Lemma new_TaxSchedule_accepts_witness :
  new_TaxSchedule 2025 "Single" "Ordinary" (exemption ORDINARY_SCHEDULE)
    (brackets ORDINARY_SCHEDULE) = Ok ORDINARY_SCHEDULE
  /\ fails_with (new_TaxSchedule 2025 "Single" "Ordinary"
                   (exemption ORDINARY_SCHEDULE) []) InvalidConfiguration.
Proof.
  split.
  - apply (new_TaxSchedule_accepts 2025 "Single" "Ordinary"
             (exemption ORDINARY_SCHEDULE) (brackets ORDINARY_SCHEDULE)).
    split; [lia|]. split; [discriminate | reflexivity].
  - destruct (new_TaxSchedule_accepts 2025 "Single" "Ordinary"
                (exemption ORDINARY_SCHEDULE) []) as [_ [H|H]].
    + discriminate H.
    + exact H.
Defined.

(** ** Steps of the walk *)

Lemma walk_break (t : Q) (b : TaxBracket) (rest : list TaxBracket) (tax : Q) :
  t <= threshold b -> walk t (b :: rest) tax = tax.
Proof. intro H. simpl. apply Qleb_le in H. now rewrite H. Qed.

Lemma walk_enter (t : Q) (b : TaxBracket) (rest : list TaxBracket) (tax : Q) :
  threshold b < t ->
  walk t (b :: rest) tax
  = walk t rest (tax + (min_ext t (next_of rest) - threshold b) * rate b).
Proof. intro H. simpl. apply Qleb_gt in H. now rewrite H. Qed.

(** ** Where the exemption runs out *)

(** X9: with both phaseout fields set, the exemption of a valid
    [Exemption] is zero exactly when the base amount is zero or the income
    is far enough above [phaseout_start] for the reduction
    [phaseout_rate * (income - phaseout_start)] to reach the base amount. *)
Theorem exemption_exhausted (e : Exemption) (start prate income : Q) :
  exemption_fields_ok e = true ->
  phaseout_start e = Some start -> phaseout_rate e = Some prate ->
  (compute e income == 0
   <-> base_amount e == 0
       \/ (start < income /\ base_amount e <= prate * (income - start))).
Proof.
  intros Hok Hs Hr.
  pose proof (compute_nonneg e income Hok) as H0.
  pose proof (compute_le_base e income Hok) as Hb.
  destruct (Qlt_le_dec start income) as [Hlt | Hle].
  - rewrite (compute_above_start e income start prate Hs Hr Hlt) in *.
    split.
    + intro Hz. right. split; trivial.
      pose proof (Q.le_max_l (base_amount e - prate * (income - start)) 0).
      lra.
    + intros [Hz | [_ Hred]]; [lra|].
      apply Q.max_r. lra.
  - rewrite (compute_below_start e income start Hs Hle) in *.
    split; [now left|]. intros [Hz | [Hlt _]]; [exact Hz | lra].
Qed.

--------------------------------------------------

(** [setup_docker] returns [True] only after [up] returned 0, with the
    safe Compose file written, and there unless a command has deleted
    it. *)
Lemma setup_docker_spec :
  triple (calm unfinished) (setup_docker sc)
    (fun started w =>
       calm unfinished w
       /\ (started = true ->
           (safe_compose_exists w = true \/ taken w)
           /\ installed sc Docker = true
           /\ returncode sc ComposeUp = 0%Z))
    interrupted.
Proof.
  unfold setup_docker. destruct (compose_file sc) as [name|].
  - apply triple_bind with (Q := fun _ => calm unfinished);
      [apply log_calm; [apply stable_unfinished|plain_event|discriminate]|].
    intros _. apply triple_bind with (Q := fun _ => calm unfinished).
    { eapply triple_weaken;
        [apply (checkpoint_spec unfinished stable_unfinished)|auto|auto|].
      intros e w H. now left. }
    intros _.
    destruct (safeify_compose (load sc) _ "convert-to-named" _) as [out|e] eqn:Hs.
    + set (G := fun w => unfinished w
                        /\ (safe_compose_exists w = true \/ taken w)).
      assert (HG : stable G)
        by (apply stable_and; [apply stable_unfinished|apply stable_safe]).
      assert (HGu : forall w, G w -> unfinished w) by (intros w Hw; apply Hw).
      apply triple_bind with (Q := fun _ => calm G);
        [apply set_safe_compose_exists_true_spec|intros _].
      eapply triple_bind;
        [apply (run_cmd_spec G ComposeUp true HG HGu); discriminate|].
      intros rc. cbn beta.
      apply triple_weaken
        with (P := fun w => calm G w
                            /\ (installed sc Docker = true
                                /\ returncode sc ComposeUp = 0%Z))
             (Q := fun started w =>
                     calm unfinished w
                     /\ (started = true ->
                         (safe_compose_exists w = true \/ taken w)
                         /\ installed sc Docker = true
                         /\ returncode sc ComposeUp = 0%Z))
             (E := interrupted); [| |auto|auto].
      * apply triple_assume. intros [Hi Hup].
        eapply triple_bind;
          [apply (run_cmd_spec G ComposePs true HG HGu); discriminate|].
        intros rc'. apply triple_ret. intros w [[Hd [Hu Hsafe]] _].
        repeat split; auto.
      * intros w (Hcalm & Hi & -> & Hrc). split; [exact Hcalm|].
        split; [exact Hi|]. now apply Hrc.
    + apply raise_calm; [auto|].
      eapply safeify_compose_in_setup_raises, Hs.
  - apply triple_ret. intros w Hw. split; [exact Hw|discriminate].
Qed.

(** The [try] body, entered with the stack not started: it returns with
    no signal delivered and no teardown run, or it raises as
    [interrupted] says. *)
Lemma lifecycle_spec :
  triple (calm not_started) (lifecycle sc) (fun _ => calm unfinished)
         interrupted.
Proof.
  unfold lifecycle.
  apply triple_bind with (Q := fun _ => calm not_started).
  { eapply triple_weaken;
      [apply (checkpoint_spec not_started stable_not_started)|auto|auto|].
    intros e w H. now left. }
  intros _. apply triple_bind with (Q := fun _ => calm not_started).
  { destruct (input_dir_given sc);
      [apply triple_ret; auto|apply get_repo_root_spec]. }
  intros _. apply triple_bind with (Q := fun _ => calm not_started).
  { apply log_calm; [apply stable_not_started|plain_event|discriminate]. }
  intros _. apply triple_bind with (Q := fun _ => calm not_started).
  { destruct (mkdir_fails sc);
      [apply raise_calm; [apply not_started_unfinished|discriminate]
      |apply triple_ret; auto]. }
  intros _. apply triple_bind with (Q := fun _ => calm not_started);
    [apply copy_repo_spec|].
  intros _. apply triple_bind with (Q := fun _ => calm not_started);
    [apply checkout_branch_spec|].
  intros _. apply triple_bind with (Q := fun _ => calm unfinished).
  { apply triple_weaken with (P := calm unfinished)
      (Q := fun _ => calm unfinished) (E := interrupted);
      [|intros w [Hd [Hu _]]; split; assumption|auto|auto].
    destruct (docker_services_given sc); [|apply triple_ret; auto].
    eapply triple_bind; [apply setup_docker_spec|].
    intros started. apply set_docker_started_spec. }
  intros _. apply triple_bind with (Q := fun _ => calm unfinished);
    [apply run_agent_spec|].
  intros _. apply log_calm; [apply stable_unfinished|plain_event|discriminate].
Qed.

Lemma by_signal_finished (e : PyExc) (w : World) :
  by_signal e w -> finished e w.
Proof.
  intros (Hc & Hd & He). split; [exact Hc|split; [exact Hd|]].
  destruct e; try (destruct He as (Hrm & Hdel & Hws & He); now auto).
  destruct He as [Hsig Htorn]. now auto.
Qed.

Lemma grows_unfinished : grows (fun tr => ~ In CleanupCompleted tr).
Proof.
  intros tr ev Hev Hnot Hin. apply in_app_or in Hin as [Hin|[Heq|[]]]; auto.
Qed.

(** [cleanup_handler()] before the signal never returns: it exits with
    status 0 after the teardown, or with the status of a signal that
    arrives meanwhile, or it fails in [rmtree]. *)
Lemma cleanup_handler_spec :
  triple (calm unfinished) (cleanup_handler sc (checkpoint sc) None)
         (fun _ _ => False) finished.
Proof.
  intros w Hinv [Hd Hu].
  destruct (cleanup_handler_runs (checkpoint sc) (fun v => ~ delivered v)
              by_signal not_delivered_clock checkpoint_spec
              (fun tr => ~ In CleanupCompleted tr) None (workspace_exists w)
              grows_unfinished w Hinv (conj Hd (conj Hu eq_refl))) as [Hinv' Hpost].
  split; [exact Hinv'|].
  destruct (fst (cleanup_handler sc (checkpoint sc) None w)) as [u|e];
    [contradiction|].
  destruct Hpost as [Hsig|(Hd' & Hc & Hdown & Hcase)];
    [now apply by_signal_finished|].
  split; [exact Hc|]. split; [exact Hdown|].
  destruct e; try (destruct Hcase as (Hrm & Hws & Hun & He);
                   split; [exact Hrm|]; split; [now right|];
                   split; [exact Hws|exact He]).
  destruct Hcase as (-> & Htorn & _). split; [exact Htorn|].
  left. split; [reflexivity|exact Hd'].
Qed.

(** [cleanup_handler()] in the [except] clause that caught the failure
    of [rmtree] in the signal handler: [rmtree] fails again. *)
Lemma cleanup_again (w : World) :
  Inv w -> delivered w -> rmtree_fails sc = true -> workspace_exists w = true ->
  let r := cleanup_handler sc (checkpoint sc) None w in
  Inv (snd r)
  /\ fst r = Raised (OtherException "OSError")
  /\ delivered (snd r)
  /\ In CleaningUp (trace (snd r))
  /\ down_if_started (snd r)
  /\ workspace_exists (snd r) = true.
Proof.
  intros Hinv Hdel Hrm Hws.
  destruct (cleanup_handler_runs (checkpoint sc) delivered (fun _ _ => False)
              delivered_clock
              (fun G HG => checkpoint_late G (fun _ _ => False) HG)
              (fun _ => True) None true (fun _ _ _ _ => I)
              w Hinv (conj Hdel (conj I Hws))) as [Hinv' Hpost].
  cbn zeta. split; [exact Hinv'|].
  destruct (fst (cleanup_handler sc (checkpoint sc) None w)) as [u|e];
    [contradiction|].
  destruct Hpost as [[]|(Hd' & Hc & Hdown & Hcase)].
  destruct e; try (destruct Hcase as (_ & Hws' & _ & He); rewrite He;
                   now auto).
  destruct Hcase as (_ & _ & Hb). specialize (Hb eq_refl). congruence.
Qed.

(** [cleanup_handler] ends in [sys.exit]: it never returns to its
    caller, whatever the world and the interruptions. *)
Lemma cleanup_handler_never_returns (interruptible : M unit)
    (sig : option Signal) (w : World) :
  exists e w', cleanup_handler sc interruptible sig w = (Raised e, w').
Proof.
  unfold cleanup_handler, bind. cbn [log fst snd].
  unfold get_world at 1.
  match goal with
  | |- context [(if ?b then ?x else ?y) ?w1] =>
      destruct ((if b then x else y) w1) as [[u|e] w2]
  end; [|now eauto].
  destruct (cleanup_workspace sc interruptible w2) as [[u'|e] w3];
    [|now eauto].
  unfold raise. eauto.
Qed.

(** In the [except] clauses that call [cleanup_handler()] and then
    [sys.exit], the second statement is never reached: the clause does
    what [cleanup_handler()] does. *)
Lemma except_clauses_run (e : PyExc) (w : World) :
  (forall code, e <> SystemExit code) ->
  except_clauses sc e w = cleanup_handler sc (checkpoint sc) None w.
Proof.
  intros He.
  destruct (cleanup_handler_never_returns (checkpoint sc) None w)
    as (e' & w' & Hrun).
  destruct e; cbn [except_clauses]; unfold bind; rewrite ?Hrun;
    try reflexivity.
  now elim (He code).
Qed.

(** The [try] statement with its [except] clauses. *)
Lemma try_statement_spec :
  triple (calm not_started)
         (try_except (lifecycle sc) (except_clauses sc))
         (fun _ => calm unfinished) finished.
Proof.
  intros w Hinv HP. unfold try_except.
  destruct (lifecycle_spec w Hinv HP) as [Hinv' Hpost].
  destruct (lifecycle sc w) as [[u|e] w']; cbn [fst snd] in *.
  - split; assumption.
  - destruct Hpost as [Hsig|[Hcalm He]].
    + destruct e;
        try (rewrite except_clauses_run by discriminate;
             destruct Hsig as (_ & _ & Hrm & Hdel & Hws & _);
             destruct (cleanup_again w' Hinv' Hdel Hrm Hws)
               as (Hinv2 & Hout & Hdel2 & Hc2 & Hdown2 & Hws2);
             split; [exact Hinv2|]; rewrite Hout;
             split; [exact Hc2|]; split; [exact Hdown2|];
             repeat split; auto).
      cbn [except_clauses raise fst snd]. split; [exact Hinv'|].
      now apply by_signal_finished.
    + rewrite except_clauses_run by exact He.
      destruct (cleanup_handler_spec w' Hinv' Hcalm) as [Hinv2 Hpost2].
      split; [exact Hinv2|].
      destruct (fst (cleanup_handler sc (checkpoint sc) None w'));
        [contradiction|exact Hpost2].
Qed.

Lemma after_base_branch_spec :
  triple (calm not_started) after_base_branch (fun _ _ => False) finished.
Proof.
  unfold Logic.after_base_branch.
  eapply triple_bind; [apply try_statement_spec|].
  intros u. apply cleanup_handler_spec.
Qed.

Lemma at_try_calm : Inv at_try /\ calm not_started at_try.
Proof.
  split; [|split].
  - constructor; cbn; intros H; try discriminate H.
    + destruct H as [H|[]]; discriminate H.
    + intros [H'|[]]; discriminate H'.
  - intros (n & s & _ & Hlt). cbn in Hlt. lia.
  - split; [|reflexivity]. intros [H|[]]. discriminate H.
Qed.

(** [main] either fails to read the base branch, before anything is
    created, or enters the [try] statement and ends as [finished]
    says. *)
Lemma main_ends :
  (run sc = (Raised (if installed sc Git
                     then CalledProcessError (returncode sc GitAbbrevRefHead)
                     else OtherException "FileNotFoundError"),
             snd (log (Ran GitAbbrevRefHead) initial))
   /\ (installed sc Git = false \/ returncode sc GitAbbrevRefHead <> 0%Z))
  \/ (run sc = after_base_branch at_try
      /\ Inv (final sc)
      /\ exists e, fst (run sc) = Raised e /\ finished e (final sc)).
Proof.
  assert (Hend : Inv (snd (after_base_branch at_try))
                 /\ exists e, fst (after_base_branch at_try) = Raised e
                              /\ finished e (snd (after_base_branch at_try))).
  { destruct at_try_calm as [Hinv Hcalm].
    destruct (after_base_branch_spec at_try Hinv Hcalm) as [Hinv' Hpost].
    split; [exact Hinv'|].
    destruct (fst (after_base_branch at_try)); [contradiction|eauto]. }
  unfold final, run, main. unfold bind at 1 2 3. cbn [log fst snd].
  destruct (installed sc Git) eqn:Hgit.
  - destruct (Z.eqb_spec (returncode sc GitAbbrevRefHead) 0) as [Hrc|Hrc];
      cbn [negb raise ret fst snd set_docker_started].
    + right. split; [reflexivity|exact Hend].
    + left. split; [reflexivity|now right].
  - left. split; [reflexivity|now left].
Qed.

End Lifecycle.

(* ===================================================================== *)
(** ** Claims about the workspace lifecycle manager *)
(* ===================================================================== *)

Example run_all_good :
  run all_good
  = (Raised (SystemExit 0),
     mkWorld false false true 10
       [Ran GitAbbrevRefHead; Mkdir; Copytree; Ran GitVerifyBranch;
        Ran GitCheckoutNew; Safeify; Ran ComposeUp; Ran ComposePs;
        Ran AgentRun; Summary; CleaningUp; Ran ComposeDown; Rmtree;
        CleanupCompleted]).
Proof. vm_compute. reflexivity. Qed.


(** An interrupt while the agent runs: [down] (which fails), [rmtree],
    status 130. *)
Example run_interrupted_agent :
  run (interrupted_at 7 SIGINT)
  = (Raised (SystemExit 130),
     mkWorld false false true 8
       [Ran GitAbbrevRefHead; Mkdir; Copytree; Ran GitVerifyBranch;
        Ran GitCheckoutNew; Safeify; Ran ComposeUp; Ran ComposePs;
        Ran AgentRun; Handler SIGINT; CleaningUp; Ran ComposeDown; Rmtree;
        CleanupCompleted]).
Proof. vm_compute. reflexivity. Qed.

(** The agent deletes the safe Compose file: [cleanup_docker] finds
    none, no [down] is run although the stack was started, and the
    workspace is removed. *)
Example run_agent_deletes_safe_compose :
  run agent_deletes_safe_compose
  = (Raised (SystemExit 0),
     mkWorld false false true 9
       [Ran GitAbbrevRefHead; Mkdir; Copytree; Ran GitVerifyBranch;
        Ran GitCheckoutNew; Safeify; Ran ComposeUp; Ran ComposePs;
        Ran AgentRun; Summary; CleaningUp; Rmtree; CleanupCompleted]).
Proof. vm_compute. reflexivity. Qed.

--------------------------------------------------

The task: Output exactly the lines of the material above from the one containing "by_signal not_delivered_clock checkpoint_spec" up to and including the one containing "match goal with".

Expected answer:
              by_signal not_delivered_clock checkpoint_spec
              (fun tr => ~ In CleanupCompleted tr) None (workspace_exists w)
              grows_unfinished w Hinv (conj Hd (conj Hu eq_refl))) as [Hinv' Hpost].
  split; [exact Hinv'|].
  destruct (fst (cleanup_handler sc (checkpoint sc) None w)) as [u|e];
    [contradiction|].
  destruct Hpost as [Hsig|(Hd' & Hc & Hdown & Hcase)];
    [now apply by_signal_finished|].
  split; [exact Hc|]. split; [exact Hdown|].
  destruct e; try (destruct Hcase as (Hrm & Hws & Hun & He);
                   split; [exact Hrm|]; split; [now right|];
                   split; [exact Hws|exact He]).
  destruct Hcase as (-> & Htorn & _). split; [exact Htorn|].
  left. split; [reflexivity|exact Hd'].
Qed.

(** [cleanup_handler()] in the [except] clause that caught the failure
    of [rmtree] in the signal handler: [rmtree] fails again. *)
Lemma cleanup_again (w : World) :
  Inv w -> delivered w -> rmtree_fails sc = true -> workspace_exists w = true ->
  let r := cleanup_handler sc (checkpoint sc) None w in
  Inv (snd r)
  /\ fst r = Raised (OtherException "OSError")
  /\ delivered (snd r)
  /\ In CleaningUp (trace (snd r))
  /\ down_if_started (snd r)
  /\ workspace_exists (snd r) = true.
Proof.
  intros Hinv Hdel Hrm Hws.
  destruct (cleanup_handler_runs (checkpoint sc) delivered (fun _ _ => False)
              delivered_clock
              (fun G HG => checkpoint_late G (fun _ _ => False) HG)
              (fun _ => True) None true (fun _ _ _ _ => I)
              w Hinv (conj Hdel (conj I Hws))) as [Hinv' Hpost].
  cbn zeta. split; [exact Hinv'|].
  destruct (fst (cleanup_handler sc (checkpoint sc) None w)) as [u|e];
    [contradiction|].
  destruct Hpost as [[]|(Hd' & Hc & Hdown & Hcase)].
  destruct e; try (destruct Hcase as (_ & Hws' & _ & He); rewrite He;
                   now auto).
  destruct Hcase as (_ & _ & Hb). specialize (Hb eq_refl). congruence.
Qed.

(** [cleanup_handler] ends in [sys.exit]: it never returns to its
    caller, whatever the world and the interruptions. *)
Lemma cleanup_handler_never_returns (interruptible : M unit)
    (sig : option Signal) (w : World) :
  exists e w', cleanup_handler sc interruptible sig w = (Raised e, w').
Proof.
  unfold cleanup_handler, bind. cbn [log fst snd].
  unfold get_world at 1.
  match goal with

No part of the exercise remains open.